Expansion of 24 h birthing facilities alongside a safe motherhood program, which also promotes the continuum of care from antenatal care (ANC) to post-natal care (PNC). The expansion of 24 -hour emergency obstetric care services (basic and comprehensive) at selected health facilities in all districts.
The steps taken by government are commendable. However, there is unequal distribution of health care services throughout the country based upon population distribution. Also, only selected health facilities give BEONC and CEONC, easy access to those facilities is far from reality due to difficult transport system especially in hilly and mountainous areas. Having said so, more than half of our study population were from Terai. This may be because our hospital is in vicinity of Terai region. In addition to that, even though the transport in Terai region is easy, the awareness regarding reproductive health care, right of women on deciding about their own health is lacking. Also, because of patriarchal society, there is tendency of multiparity till a woman delivers a son. Another aspect responsible for increased maternal mortality is unavailability of trained health care workers in all facilities. Though the provision of easy transport and social reform will take time, providing training to the health care workers to increase their skills in prevention, detection, and management of the leading causes of maternal deaths through an obstetric drill, refresher course may help in reducing maternal morbidity and mortality to some extent. In our study, few deaths were related to delay in providing intervention, inadequate supply of the instruments (delay 3) which need to be addressed by the hospital management in coordination with the province and national government.
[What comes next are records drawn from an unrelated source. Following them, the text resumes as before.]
(** The invariant afterwards, and what the others see. *)
Lemma change_step {A} n w1 h f j (m : M (res A)) a s2 :
  f ∈ Fs -> inv (S n) w1 -> changes n w1 h f j m a s2 ->
  inv n (set_os s2 w1) /\ guar h w1 (set_os s2 w1) /\
  forall g, g ∈ Fs -> g <> f -> fdata (set_os s2 w1) (f_main g) = fdata w1 (f_main g).
Proof.
  intros Hf Hi [E Hj Hfr Hok Hs Hd Hl].
  destruct (step_file n w1 (set_os s2 w1) f j (fun L => ~ has_label h L) (fun i => ~ has_entry h i)) as [Hi2 Hg]; try done.
  split_and!; [done | done |]. intros g Hg' Hne. eapply fdata_frame; [exact Hfr |]. intros Ej. apply Hne.
  eapply (inodes_unique Fs); [done | done | done | apply in_main | by rewrite Ej].
Qed.

(** A call that failed. *)
Lemma failed_step n w1 : inv (S n) w1 ->
  let w2 := set_os (adv (w_os w1)) w1 in inv n w2 /\ (forall lab ent, rel lab ent w1 w2) /\ tevent Fs writers readers [] w1 w2.
Proof.
  intros Hi w2. assert (Hst : still w1 w2) by apply still_os, frame_adv.
  split_and!; [by eapply still_inv | intros; by apply still_rel | by apply still_event].
Qed.

Lemma wp_change {A B} h (m : M (res A)) (k : res A -> prog B) Q w f j :
  f ∈ Fs ->
  (forall n w1, rely h w w1 -> inv (S n) w1 ->
     (exists a s2, changes n w1 h f j m a s2 /\ fdata (set_os s2 w1) (f_main f) = fdata w1 (f_main f) /\
        (inv n (set_os s2 w1) -> rely None w (set_os s2 w1) -> wp h (k (Ok a)) Q (set_os s2 w1))) \/
     (exists e, 0 < e /\ faulty (w_os w1) /\ m w1 = Some (Err e, set_os (adv (w_os w1)) w1))) ->
  (forall e w2, 0 < e -> fl -> rely h w w2 -> wp h (k (Err e)) Q w2) ->
  wp h (act m ≫= k) Q w.
Proof.
  intros Hf H Herr. apply wp_act. intros n w1 Hr Hi.
  destruct (H n w1 Hr Hi) as [(a & s2 & Hch & Hm & Hk) | (e & He & Hfl & E)].
  - destruct (change_step _ _ _ _ _ _ _ _ Hf Hi Hch) as (Hi2 & Hg & Ho).
    exists (Ok a), (set_os s2 w1). split_and!; [apply Hch | done | done | |].
    + intros g Hg'. destruct (decide (g = f)) as [-> | Hne]; [done | by apply Ho].
    + apply Hk; [done |]. etransitivity; [by eapply rely_weaken | by eapply guar_rely].
  - destruct (failed_step n w1 Hi) as (Hi2 & Hrel & Hev). eexists _, _. split_and!; [done | done | apply Hrel | done |].
    apply Herr; [done | by apply (ti_faulty _ _ _ _ _ _ Hi) |]. etransitivity; [done | apply Hrel].
Qed.

(** New contents for one inode of a file, as [sys_pwrite] and the others leave them. *)
Lemma fdata_set w j d s2 :
  os_inodes s2 = os_inodes (set_data j d (adv (w_os w))) -> regular (w_os w) j (fdata w j) -> fdata (set_os s2 w) j = d.
Proof. intros E (m & Em & _). unfold fdata at 1. cbn. rewrite E. cbn. by rewrite lookup_alter_eq, Em. Qed.

(** Appending the block in the buffer. *)
Lemma wp_write_dat {B} h (k : res Z -> prog B) Q w f fd b mem :
  f ∈ Fs -> has_label h (f_label f) -> open_on (w_os w) fd (f_dat f) O_WRONLY true ->
  buf_mine h b -> buf_is b w mem -> zlen mem = BL_S ->
  (forall n w2, inv n w2 -> rely None w w2 -> fdata w2 (f_dat f) = fdata w (f_dat f) ++ mem ->
     fdata w2 (f_map f) = fdata w (f_map f) -> wp h (k (Ok BL_S)) Q w2) ->
  (forall e w2, 0 < e -> fl -> rely h w w2 -> wp h (k (Err e)) Q w2) ->
  wp h (act (write_from fd b) ≫= k) Q w.
Proof.
  intros Hf Hl Ho Hb Hm Hlen Hok. apply (wp_change _ _ _ _ _ f (f_dat f) Hf). intros n w1 Hr Hi.
  pose proof (ti_files _ _ _ _ _ _ Hi f Hf) as F. destruct (rely_label _ _ _ _ Hf Hl Hr) as [Emap Edat].
  destruct (inv_fd_file _ _ _ _ _ _ _ (rely_open _ _ _ _ _ _ _ Hr Ho) (fo_dat _ _ _ F) Hi) as [Hfd Ha].
  assert (Ew : write_from fd b w1 = sys (sys_write fd mem) w1).
  { unfold write_from. rewrite (st_bind_run _ _ _ _ _ (buf_is_rely _ _ _ _ _ Hb Hr Hm)).
    unfold ztake. rewrite take_ge; [done | unfold zlen in Hlen; lia]. }
  destruct (sys_write_spec _ Ha _ _ _ _ _ Hfd mem) as [E | (e & He & Hfl & E)]; [done | done | |].
  2: { right. exists e. by rewrite Ew, (sys_run _ _ _ _ E). }
  left. rewrite file_write_end, Hlen in E. set (s2 := set_pos fd _ _) in E.
  assert (Hfr : frame (fun i => i = f_dat f) (w_os w1) s2).
  { unfold s2. etransitivity; [apply frame_adv |]. etransitivity; [by apply frame_set_data | apply frame_set_pos]. }
  destruct (inodes_distinct _ Hfs f Hf) as (Hd1 & Hd2 & Hd3).
  assert (E1 : fdata (set_os s2 w1) (f_main f) = fdata w1 (f_main f)) by (eapply fdata_frame; [exact Hfr | congruence]).
  assert (E2 : fdata (set_os s2 w1) (f_map f) = fdata w1 (f_map f)) by (eapply fdata_frame; [exact Hfr | congruence]).
  assert (E3 : fdata (set_os s2 w1) (f_dat f) = fdata w1 (f_dat f) ++ mem) by (by apply fdata_set; [| apply F]).
  exists BL_S, s2. split_and!; [| done |].
  - split; [by rewrite Ew, (sys_run _ _ _ _ E) | apply in_dat | done | | by rewrite E2 | eauto | done].
    destruct F as [Fm Fp Fd Fc Fal Froom].
    split; try (by eapply regular_frame_meta; [exact Hfr |]); rewrite ?E1, ?E2, ?E3, ?zlen_app, ?Hlen.
    + by apply cow_dat_app.
    + by rewrite Zplus_mod, Fal, Z_mod_same_full.
    + lia.
  - intros Hi2 Hr2. apply (Hok n); [done | done | by rewrite E3, Edat | by rewrite E2, Emap].
Qed.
The government can also plan on establishing a confidential maternal death enquiry (CMDE) which is already started in many countries like England and Wales, Malaysia, Ireland. The aim of CMDE is not just to ascertain the numbers of deaths but principally to promote safer pregnancy by learning how such tragedies could be avoided in the future. This could make a major contribution to informing and improving standards of care in maternity services and the use of guidelines and recommendations would help to ensure all the pregnant and recently delivered women receive the best possible care.
Our institute routinely conducts a maternal-perinatal death audit, a surgical audit and identifies the lacunae in management that has led to the mortality. Such audits are helping us to formulate short term and long term plans to act properly if such conditions arise in future and to reduce MMR.
Strengths and limitations
This hospital-based study provides little representation of what is happening in the community and may lead to under-reporting. However, this study done over 5 years of duration provides trends of maternal mortality in our population. Also, this sample may not represent the general population as this is a referral center where patients were self-referred or referred by another center. As this is a descriptive study that lack a comparison group, it may not provide a causative association for maternal deaths. The contributory factors leading to delay I and II were also not studied separately.
As this is a retrospective study with less sample size, a more extended study period with a large sample size would give meaningful data. However, we have ensured accurate data using multiple approaches to identify all cases of maternal deaths in the hospital.